How to Do It: You will need a plyometric box between 12-30 inches high, depending on your fitness level. Stand on top of the box with feet shoulder-width apart and toes near the edge of the box; this is the starting position. Now, step off the box and land with both feet on the floor. Immediately jump vertically as high as possible. That’s one rep. Do two sets of ten reps before running workouts.

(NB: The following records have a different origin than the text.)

Lemma tame_list_pages D pages url releases : tame D pages (list_pages pages url releases).
Proof.
  revert url releases. induction pages as [|n IH]; intros url releases; cbn [list_pages]; [tame0|].
  destruct url as [url|]; [|by apply tame_any; tame0].
  apply (tame_bind D 1 n); [apply tame_http_text|]. intros response. apply tame_bind0; [tame0|intros batch]. apply IH.
Qed.

(** What the connect may touch besides the component at hand. *)
Context (Hdl : ok DOWNLOADS_DIR) (Hres : ok RESOLVED_FILE) (Htmp : forall k, ok (tmp_name pid (entropy k))).

Lemma mtame_inspect D p : mtame D (inspect digest zip_archive debug_str show_manifest_error show_io p).
Proof. unfold inspect. mtame. Qed.

Lemma mtame_check_layout D p : mtame D (check_layout p).
Proof.
  pose proof (mtame_inspect D p) as [Ht Hc]. unfold check_layout. split; intros s; [specialize (Ht s)|specialize (Hc s)];
    by destruct (inspect _ _ _ _ _ _ s).
Qed.

Lemma tame_hash D p : tame D 0 (hash p).
Proof. unfold hash, sha256_file. tame0. Qed.

Lemma tame_first_cached {E} arch (releases : list (CuaRelease V)) :
  ok CUA_COMPONENT -> tame (E := E) (region ok) 0 (first_cached self arch releases).
Proof.
  intros Hc. induction releases as [|r l IH]; cbn [first_cached]; tame0. by apply tame_lookup.
Qed.

Lemma tame_newest_cached_cua {E} channel arch :
  ok CUA_COMPONENT -> tame (E := E) (region ok) 0 (newest_cached_cua self channel arch).
Proof.
  intros Hc. unfold newest_cached_cua. apply tame_bind0; [apply tame_quiet, mtame_versions|intros names].
  by apply tame_first_cached.
Qed.

Lemma tame_resolve_channel channel request :
  ok CUA_COMPONENT ->
  tame (region ok) (if br_auto_download request then 3 else 0)
    (resolve_channel self channel request).
Proof.
  intros Hc. unfold resolve_channel. destruct (br_auto_download request); cbn [negb].
  - apply tame_bind0; [apply tame_resolved|intros known]. destruct (and_then known from_tag); [apply tame_any; tame0|].
    apply (tame_bind _ 3 0); [apply tame_see, tame_list_pages|]. intros [releases|fetch].
    + destruct (select _ _ _); tame0. by apply tame_remember.
    + tame0. by apply tame_newest_cached_cua.
  - tame0. by apply tame_newest_cached_cua.
Qed.

Lemma region_download name q : root ++ [DOWNLOADS_DIR; name] `prefix_of` q -> region ok q.
Proof. by apply region_above. Qed.

(** What [download_verified] answers. *)
Lemma download_verified_at url expected check w p :
  snd (download_verified self url expected check w) = Ok p -> exists name, p = root ++ [DOWNLOADS_DIR; name].
Proof.
  unfold download_verified, fresh_name, download_path. unfold abind at 1 2, tick, aret at 1.
  unfold abind at 1, amap_err, disk at 1. destruct (bind _ _ _) as [s r] eqn:E. destruct r as [q|]; [|done]. cbn [map_err].
  apply bind_ok in E as (s1 & [] & _ & E). unfold ret in E. simplify_eq. rewrite <- app_assoc. cbn [app].
  unfold abind at 1. destruct (asee _ _) as [w1 [got|]]; [|done]. unfold abind at 1.
  match goal with |- context [match ?m w1 with _ => _ end] => destruct (m w1) as [w2 [result|]]; [|done] end.
  destruct result as [|cause]; unfold aret, araise, abind; cbn.
  - intros [= <-]. by eexists.
  - by destruct (quiet _ _ _) as [w3 [|]].
Qed.

Lemma tame_download_cua release arch asset sums :
  ok CUA_COMPONENT -> tame (region ok) 1 (download_cua self release arch asset sums).
Proof.
  intros Hc. unfold download_cua. apply tame_bind0; [tame0|intros expected].
  apply (tame_bind_if _ 1 0 (fun p => exists name, p = root ++ [DOWNLOADS_DIR; name])).
  { apply tame_map_err, tame_download_verified; [done|]. intros p. apply mtame_check_layout. }
  { intros w a. unfold amap_err. destruct (download_verified _ _ _ _ w) as [w1 r] eqn:E. destruct r as [p|]; [|done].
    cbn. intros [= <-]. by eapply download_verified_at; rewrite E. }
  intros checked [name ->]. tame0. apply tame_publish; [done|]. by apply region_download.
Qed.

Lemma tame_fetch_cua release arch asset :
  ok CUA_COMPONENT -> tame (region ok) 2 (fetch_cua self release arch asset).
Proof.
  intros Hc. unfold fetch_cua. apply (tame_bind _ 1 1); [apply tame_see, tame_http_text|].
  intros [[sums next]|[|detail]]; [by apply tame_download_cua|by apply tame_any; tame0..].
Qed.

Lemma tame_cua request local :
  ok CUA_COMPONENT ->
  tame (region ok) (if br_auto_download request then 5 else 0) (cua self request local).
Proof.
  intros Hc. unfold cua. apply tame_bind0; [tame0|intros wanted].
  destruct (lo_cua local) as [[release p]|].
  { apply tame_any. unfold local_cua. tame0. apply tame_hash. }
  apply (tame_more _ ((if br_auto_download request then 3 else 0) + (if br_auto_download request then 2 else 0)));
    [|by destruct (br_auto_download request)].
  apply tame_bind.
  { destruct wanted; [by apply tame_resolve_channel|apply tame_any; tame0]. }
  intros release. apply tame_bind0; [by apply tame_lookup|intros [[p sha]|]]; [by apply tame_any; tame0|].
  destruct (br_auto_download request); cbn [negb]; [by apply tame_fetch_cua|tame0].
Qed.

(** *** The bridge *)

Lemma tame_cached_bridge {E} version arch :
  ok BRIDGE_COMPONENT -> tame (E := E) (region ok) 0 (cached_bridge self version arch).
Proof. intros. unfold cached_bridge. tame0. by apply tame_lookup. Qed.

Lemma tame_download_bridge version arch sums :
  ok BRIDGE_COMPONENT -> tame (region ok) 1 (download_bridge self version arch sums).
Proof.
  intros Hc. unfold download_bridge. apply tame_bind0; [tame0|intros expected].
  apply (tame_bind_if _ 1 0 (fun p => exists name, p = root ++ [DOWNLOADS_DIR; name])).
  { apply tame_map_err, tame_download_verified; [done|]. intros p. mtame. }
  { intros w a. unfold amap_err. destruct (download_verified _ _ _ _ w) as [w1 r] eqn:E. destruct r as [p|]; [|done].
    cbn. intros [= <-]. by eapply download_verified_at; rewrite E. }
  intros checked [name ->]. tame0. apply tame_publish; [done|]. by apply region_download.
Qed.

Lemma tame_fetch_bridge version arch :
  ok BRIDGE_COMPONENT -> tame (region ok) 2 (fetch_bridge self version arch).
Proof.
  intros Hc. unfold fetch_bridge. apply (tame_bind _ 1 1); [apply tame_see, tame_http_text|].
  intros [[sums next]|[|detail]]; [by apply tame_download_bridge|by apply tame_any; tame0..].
Qed.

Lemma tame_newest_bridge_version arch :
  tame (region ok) 3 (newest_bridge_version self arch).
Proof.
  unfold newest_bridge_version. apply tame_bind0; [apply tame_resolved|intros [v|]]; [apply tame_any; tame0|].
  apply (tame_bind _ 3 0); [apply tame_map_err, tame_list_pages|intros releases].
  destruct (newest _ _); tame0. by apply tame_remember.
Qed.

Lemma tame_other_bridge arch :
  ok BRIDGE_COMPONENT ->
  tame (region ok) 5 (other_bridge self arch).
Proof.
  intros Hc. unfold other_bridge. apply (tame_bind _ 3 2); [apply tame_newest_bridge_version|intros version].
  apply tame_bind0; [tame0|intros []]. apply tame_bind0; [by apply tame_cached_bridge|intros [o|]]; [apply tame_any; tame0|].
  by apply tame_map_err, tame_fetch_bridge.
Qed.

Lemma tame_bridge request (local : Local V) :
  ok BRIDGE_COMPONENT -> tame (region ok) (if br_auto_download request then 7 else 0) (bridge self request local).
Proof.
  intros Hc. unfold bridge. destruct (lo_bridge local) as [p|].
  { apply tame_any. tame0. apply tame_hash. }
  apply tame_bind0; [by apply tame_cached_bridge|intros [o|]]; [apply tame_any; tame0|].
  destruct (br_auto_download request); cbn [negb]; [|tame0].
  apply (tame_bind _ 2 5); [by apply tame_see, tame_fetch_bridge|].
  intros [o|[|cause]]; [apply tame_any; tame0|by apply tame_other_bridge|apply tame_any; tame0].
Qed.

(** *** The bundle directory *)

Lemma mtame_verify_bundle (D : path -> Prop) dir id :
  (forall q, dir `prefix_of` q -> D q) -> mtame D (verify_bundle dir id).
Proof.
  intros HD. unfold verify_bundle, check_bundle, has_hash, sha256_file. mtame.
Qed.

Lemma mtame_link_or_copy (D : path -> Prop) from to : D to -> mtame D (link_or_copy from to).
Proof. intros. unfold link_or_copy. mtame. Qed.

Lemma mtame_stage_bundle (D : path -> Prop) tmp bridge_path cua_path manifest :
  (forall q, tmp `prefix_of` q -> D q) -> mtame D (stage_bundle tmp bridge_path cua_path manifest).
Proof.
  intros HD. unfold stage_bundle. mtame; first [apply mtame_link_or_copy|apply mtame_create_dir|apply mtame_write];
    apply HD; first [done|by eexists].
Qed.

Lemma mtame_install_bundle (D : path -> Prop) tmp target id :
  (forall q, tmp `prefix_of` q -> D q) -> (forall q, target `prefix_of` q -> D q) ->
  mtame D (install_bundle tmp target id).
Proof. intros Ht Hd. unfold install_bundle. mtame; by apply mtame_verify_bundle. Qed.

Lemma tame_assemble c b arch :
  ok BUNDLES_DIR -> tame (region ok) 0 (assemble self c b arch).
Proof.
  intros Hb. unfold assemble, build_bundle. tame0.
  - apply mtame_verify_bundle. reg.
  - apply mtame_inspect.
  - apply mtame_create_dir_all. reg.
  - unfold fresh_name. tame0.
  - apply mtame_stage_bundle. reg.
  - apply mtame_install_bundle; reg.
  - apply mtame_remove_dir_all. reg.
Qed.

(** *** [bundle_path] *)

Lemma tame_scan_names dir arch names local : tame (region ok) 0 (scan_names (V := V) dir arch names local).
Proof.
  revert local. induction names as [|n names IH]; intros local; cbn [scan_names]; tame0.
Qed.

Lemma tame_scan_local dir arch : tame (region ok) 0 (scan_local (V := V) dir arch).
Proof. unfold scan_local. tame0. apply tame_scan_names. Qed.
End Region.
End Facts.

How to Do It: You’ll need a barrier of some type, whether it be a SKLZ Hurdle, Power Systems Hurdle, the hurdle at your local track, or even just a cone. Stand in front of the hurdle with feet shoulder-width apart; this is the starting position. Bend your knees slightly and jump over the barrier with both legs. Keep your feet and knees together throughout the jump. Land in the starting position and jump over the next barrier. If you only have one hurdle, turn around and jump over it again. Do four sets of five reps prior to running workouts.
How to Do It: Get into a half squat position where knees are bent and you’ve lowered your hips about 12 inches. Your thighs are not deep enough to be parallel; this is the starting position. Now, simultaneously pump both arms back and bend your knees then jump forward as far as possible. Land with both feet entirely on the ground, meaning that the heels should “stick it” at the end. Take 30-60 seconds to rest between repetitions to achieve maximum distance. Do two sets of five reps before running.
- Eat For Performance. Even if you are at a healthy, stable weight, you may be able to run faster if you eat better. Are you consuming enough protein to build stronger muscles? Are you consuming the right number of carbs to provide adequate fuel for challenging workouts? Do you eat the right kind of fat to maintain healthy joints? If not this may be hurting your performance and speed.
Evaluate your caloric intake and your macronutrient balance and see how it compares to recommended intakes. Eliminate foods that don’t provide good nutrition. Increase your intake of healthy, nutrient-rich foods to improve your performance. Food is more than calories to burn for energy. Real foods contain nutrients that can improve cardiovascular health, speed recovery, protect you from disease, provide more consistent energy, and result in prolonged periods of better health. And invest in a session with a registered dietitian who specializes in sports performance to make sure you are getting the macro and micronutrients that you need.